→ Data for processing
==========
(* ===== verification/Prediction.v ===== *)
(** * Disk prediction ([glass-shared/services/prediction.service.ts])

    A least-squares line through the disk usage of a node.  Times are whole
    milliseconds ([parse] is the parser of dates), usage is a binary64 number;
    the square [x ** 2] is the product [x * x]. *)

From Stdlib Require Import SpecFloat.
From S2P Require Import Prelude JsMap JsString Json JsValue FloatFacts JsNumber Constants.

Open Scope Z_scope.

Module Prediction.

Record NodeDiskPrediction := {
  daysUntilFull : num;
  dailyGrowthBytes : num;
  currentDiskBytes : num;
  diskTotalBytes : num;
  p_sampleDays : num;
  confidence : num;
}.

Inductive DiskPredictionUnavailableReason :=
  | no_samples | insufficient_samples | insufficient_duration | no_growth | invalid_total.

Record DiskPredictionState := {
  prediction : option NodeDiskPrediction;
  reason : option DiskPredictionUnavailableReason;
  sampleDays : num;
  sampleCount : Z;
}.

Definition numberOrZero (v : value) : num :=
  match v with VNum x => if isFinite x then x else num_of_Z 0 | _ => num_of_Z 0 end.

(** What is read of a [StatusRecord]. *)
Record StatusRecord := { time : jsstring; disk : value; disk_total : value }.

Record sample := { timestamp : Z; s_disk : num; s_total : num }.

(** [a || b] *)
Definition or_else (a b : num) : num := if num_truthy a then a else b.

Definition zero : num := num_of_Z 0.

Section analysis.
Context (parse : jsstring → option Z).

Definition sample_of (fallbackDiskTotal : num) (r : StatusRecord) : option sample :=
  match parse (time r) with
  | Some t =>
      let d := numberOrZero (disk r) in
      let total := or_else (numberOrZero (disk_total r)) fallbackDiskTotal in
      if num_ltb zero d && num_ltb zero total then Some {| timestamp := t; s_disk := d; s_total := total |} else None
  | None => None
  end.

Definition samples_of (fallbackDiskTotal : num) (records : list StatusRecord) : list sample :=
  sort_on timestamp (omap (sample_of fallbackDiskTotal) records).

Definition days (ms : Z) : num := num_div (num_of_Z ms) (num_of_Z TIME_MS.day).

Definition sum (l : list num) : num := foldl num_add zero l.
Definition mean (l : list num) : num := num_div (sum l) (num_of_Z (Z.of_nat (length l))).
Definition square (x : num) : num := num_mul x x.

Definition unavailable (r : DiskPredictionUnavailableReason) (d : num) (n : Z) : DiskPredictionState :=
  {| prediction := None; reason := Some r; sampleDays := d; sampleCount := n |}.

Definition analyzeDiskPrediction (records : list StatusRecord) (fallbackDiskTotal : num) : DiskPredictionState :=
  let samples := samples_of fallbackDiskTotal records in
  match samples, last samples with
  | first :: _, Some latest =>
      let sampleDays := days (timestamp latest - timestamp first) in
      let sampleCount := Z.of_nat (length samples) in
      let none r := unavailable r sampleDays sampleCount in
      let predicted p := {| prediction := Some p; reason := None; sampleDays := sampleDays; sampleCount := sampleCount |} in
      if bool_decide (sampleCount < 2) then none insufficient_samples
      else if num_ltb sampleDays (num_of_Z LOAD_CONFIG.diskPrediction_minSampleDays) then none insufficient_duration
      else
        let xs := (λ s, days (timestamp s - timestamp first)) <$> samples in
        let ys := s_disk <$> samples in
        let avgX := mean xs in
        let avgY := mean ys in
        let numerator := sum (zip_with (λ x y, num_mul (num_sub x avgX) (num_sub y avgY)) xs ys) in
        let denominator := sum ((λ x, square (num_sub x avgX)) <$> xs) in
        let totalVariance := sum ((λ y, square (num_sub y avgY)) <$> ys) in
        if num_leb denominator zero then none insufficient_duration
        else
          let dailyGrowthBytes := num_div numerator denominator in
          if negb (isFinite dailyGrowthBytes) || num_leb dailyGrowthBytes zero then none no_growth
          else
            let diskTotalBytes := or_else (s_total latest) fallbackDiskTotal in
            if negb (isFinite diskTotalBytes) || num_leb diskTotalBytes zero then none invalid_total
            else
              let currentDiskBytes := s_disk latest in
              let remainingBytes := num_sub diskTotalBytes currentDiskBytes in
              let result d c := predicted {| daysUntilFull := d; dailyGrowthBytes := dailyGrowthBytes;
                                             currentDiskBytes := currentDiskBytes; diskTotalBytes := diskTotalBytes;
                                             p_sampleDays := sampleDays; confidence := c |} in
              if num_leb remainingBytes zero then result zero (num_of_Z 1)
              else
                let residualVariance :=
                  sum (zip_with (λ x y, square (num_sub y (num_add avgY (num_mul dailyGrowthBytes (num_sub x avgX))))) xs ys) in
                let confidence :=
                  if num_leb totalVariance zero then zero
                  else math_min (math_max (num_sub (num_of_Z 1) (num_div residualVariance totalVariance)) zero) (num_of_Z 1) in
                result (num_div remainingBytes dailyGrowthBytes) confidence
  | _, _ => unavailable no_samples zero 0
  end.

Definition buildDiskPrediction (records : list StatusRecord) (fallbackDiskTotal : num) : option NodeDiskPrediction :=
  prediction (analyzeDiskPrediction records fallbackDiskTotal).
End analysis.

(** ** What a prediction says *)

Lemma sorted_last l (x : sample) :
  StronglySorted (on_le timestamp) l → last l = Some x → x ∈ l ∧ ∀ y, y ∈ l → timestamp y ≤ timestamp x.
Proof.
  induction 1 as [|y l Hl IH Hy]; [done|]. destruct l as [|z l]; [intros [= <-]; split; [set_solver|]|].
  - intros w ->%list_elem_of_singleton. lia.
  - intros Hx. destruct (IH Hx) as [Hin Hmax]. split; [set_solver|].
    intros w [->|Hw]%elem_of_cons; [|by apply Hmax]. rewrite Forall_forall in Hy. by apply Hy.
Qed.

Lemma samples_elem parse fb records s :
  s ∈ samples_of parse fb records ↔ ∃ r, r ∈ records ∧ sample_of parse fb r = Some s.
Proof. unfold samples_of. by rewrite elem_of_sort_on, list_elem_of_omap. Qed.

Lemma sample_positive parse fb r s : sample_of parse fb r = Some s → is_positive (s_disk s) = true ∧ is_positive (s_total s) = true.
Proof.
  unfold sample_of. destruct (parse (time r)) as [t|]; [|done]. rewrite !positive_ltb.
  destruct (is_positive (numberOrZero _)) eqn:H1; [|done]. destruct (is_positive (or_else _ _)) eqn:H2; [|done].
  by intros [= <-].
Qed.

(** The properties of a prediction made from these samples. *)
Definition sound_prediction (samples : list sample) (p : NodeDiskPrediction) : Prop :=
  (∃ s, s ∈ samples ∧ (∀ s', s' ∈ samples → timestamp s' ≤ timestamp s) ∧ currentDiskBytes p = s_disk s) ∧
  isFinite (dailyGrowthBytes p) = true ∧ is_positive (dailyGrowthBytes p) = true ∧
  isFinite (diskTotalBytes p) = true ∧ is_positive (diskTotalBytes p) = true ∧
  nonneg (daysUntilFull p) = true ∧
  (num_leb (num_sub (diskTotalBytes p) (currentDiskBytes p)) zero = true → daysUntilFull p = zero) ∧
  (is_nan (confidence p) = true ∨
   (num_leb zero (confidence p) = true ∧ num_leb (confidence p) (num_of_Z 1) = true)).

(** The difference of a finite and a positive number is a number. *)
Lemma difference_not_nan x y : isFinite x = true → is_positive y = true → is_nan (num_sub x y) = true → False.
Proof.
  destruct x as [sx|sx| |sx m e], y as [[]|[]| |[] m' e']; try done; try (by destruct sx). intros _ _.
  unfold num_sub, SFsub, binary_normalize. destruct (_ - _) as [|p|p]; [done| |].
  - by destruct (binary_round_sign false p (Z.min e e')) as [->|[->|(? & ? & ->)]].
  - by destruct (binary_round_sign true p (Z.min e e')) as [->|[->|(? & ? & ->)]].
Qed.

Lemma confidence_range variance residual :
  let c := if num_leb variance zero then zero
           else math_min (math_max (num_sub (num_of_Z 1) (num_div residual variance)) zero) (num_of_Z 1) in
  is_nan c = true ∨ (num_leb zero c = true ∧ num_leb c (num_of_Z 1) = true).
Proof.
  cbn zeta. destruct (num_leb variance zero); [by right|]. generalize (num_sub (num_of_Z 1) (num_div residual variance)).
  intros c. destruct (is_nan c) eqn:Hc; [left; by destruct c|right; by apply unit_clamp].
Qed.

Ltac no_prediction := split; [split; [by eauto|done]|split; [done|intros ? Hp; discriminate Hp]].

(** A disk prediction is given exactly when no reason against it is, from at
    least two samples, over at least two days by the [sampleDays] it reports; it
    starts from the usage of the latest sample, its growth and its total are
    finite and positive, the number of days is not negative (zero when the disk
    is already full), and the confidence is NaN or lies between 0 and 1. *)
Theorem disk_prediction_sound parse records fallbackDiskTotal :
  let st := analyzeDiskPrediction parse records fallbackDiskTotal in
  let samples := samples_of parse fallbackDiskTotal records in
  (prediction st = None ↔ is_Some (reason st)) ∧
  sampleCount st = Z.of_nat (length samples) ∧
  ∀ p, prediction st = Some p →
    2 ≤ sampleCount st ∧ num_ltb (sampleDays st) (num_of_Z 2) = false ∧ sound_prediction samples p.
Proof.
  cbn zeta. unfold analyzeDiskPrediction. set (samples := samples_of parse fallbackDiskTotal records).
  assert (StronglySorted (on_le timestamp) samples) as Hsort by apply sort_on_sorted.
  assert (∀ s, s ∈ samples → is_positive (s_disk s) = true) as Hpos.
  { intros s (r & _ & Hr)%samples_elem. by apply sample_positive in Hr as [? _]. }
  destruct samples as [|first l]; [no_prediction|].
  destruct (last (first :: l)) as [latest|] eqn:Hlast; [|by apply last_None in Hlast].
  pose proof (sorted_last _ _ Hsort Hlast) as [Hin Hmax]. cbn zeta.
  case_bool_decide as Hcount; [no_prediction|].
  destruct (num_ltb (days _) _) eqn:Hdays; [no_prediction|].
  destruct (num_leb (sum ((λ x, square _) <$> _)) zero) eqn:Hden; [no_prediction|].
  set (growth := num_div _ _). destruct (negb (isFinite growth) || num_leb growth zero) eqn:Hg; [no_prediction|].
  set (total := or_else _ _). destruct (negb (isFinite total) || num_leb total zero) eqn:Ht; [no_prediction|].
  apply orb_false_iff in Hg as [Hgf%negb_false_iff Hg], Ht as [Htf%negb_false_iff Ht].
  assert (∀ x, isFinite x = true → is_nan x = false) as Hfn by (by intros []).
  assert (is_positive growth = true) by (apply not_leb_positive; [by apply Hfn|done]).
  assert (is_positive total = true) by (apply not_leb_positive; [by apply Hfn|done]).
  destruct (num_leb (num_sub total (s_disk latest)) zero) eqn:Hrem.
  - split; [split; [done|by intros []]|]. split; [done|]. intros p [= <-]. split; [cbn [sampleCount]; lia|]. split; [done|].
    split_and!; try done; [by exists latest|by right].
  - split; [split; [done|by intros []]|]. split; [done|]. intros p [= <-]. split; [cbn [sampleCount]; lia|]. split; [done|].
    split_and!; try done; [by exists latest| | |].
    + cbn [daysUntilFull]. destruct (is_nan (num_sub total (s_disk latest))) eqn:Hn.
      * exfalso. apply (difference_not_nan total (s_disk latest)); [done| |done].
        by apply Hpos.
      * apply num_div_nonneg_r; [by apply positive_nonneg, not_leb_positive|done|done].
    + cbn [currentDiskBytes diskTotalBytes]. intros He. congruence.
    + apply confidence_range.
Qed.

End Prediction.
==========
→ Action item
Supply the count of lines in the entries that include "Lemma", and no other text.

→ Finished exercise
5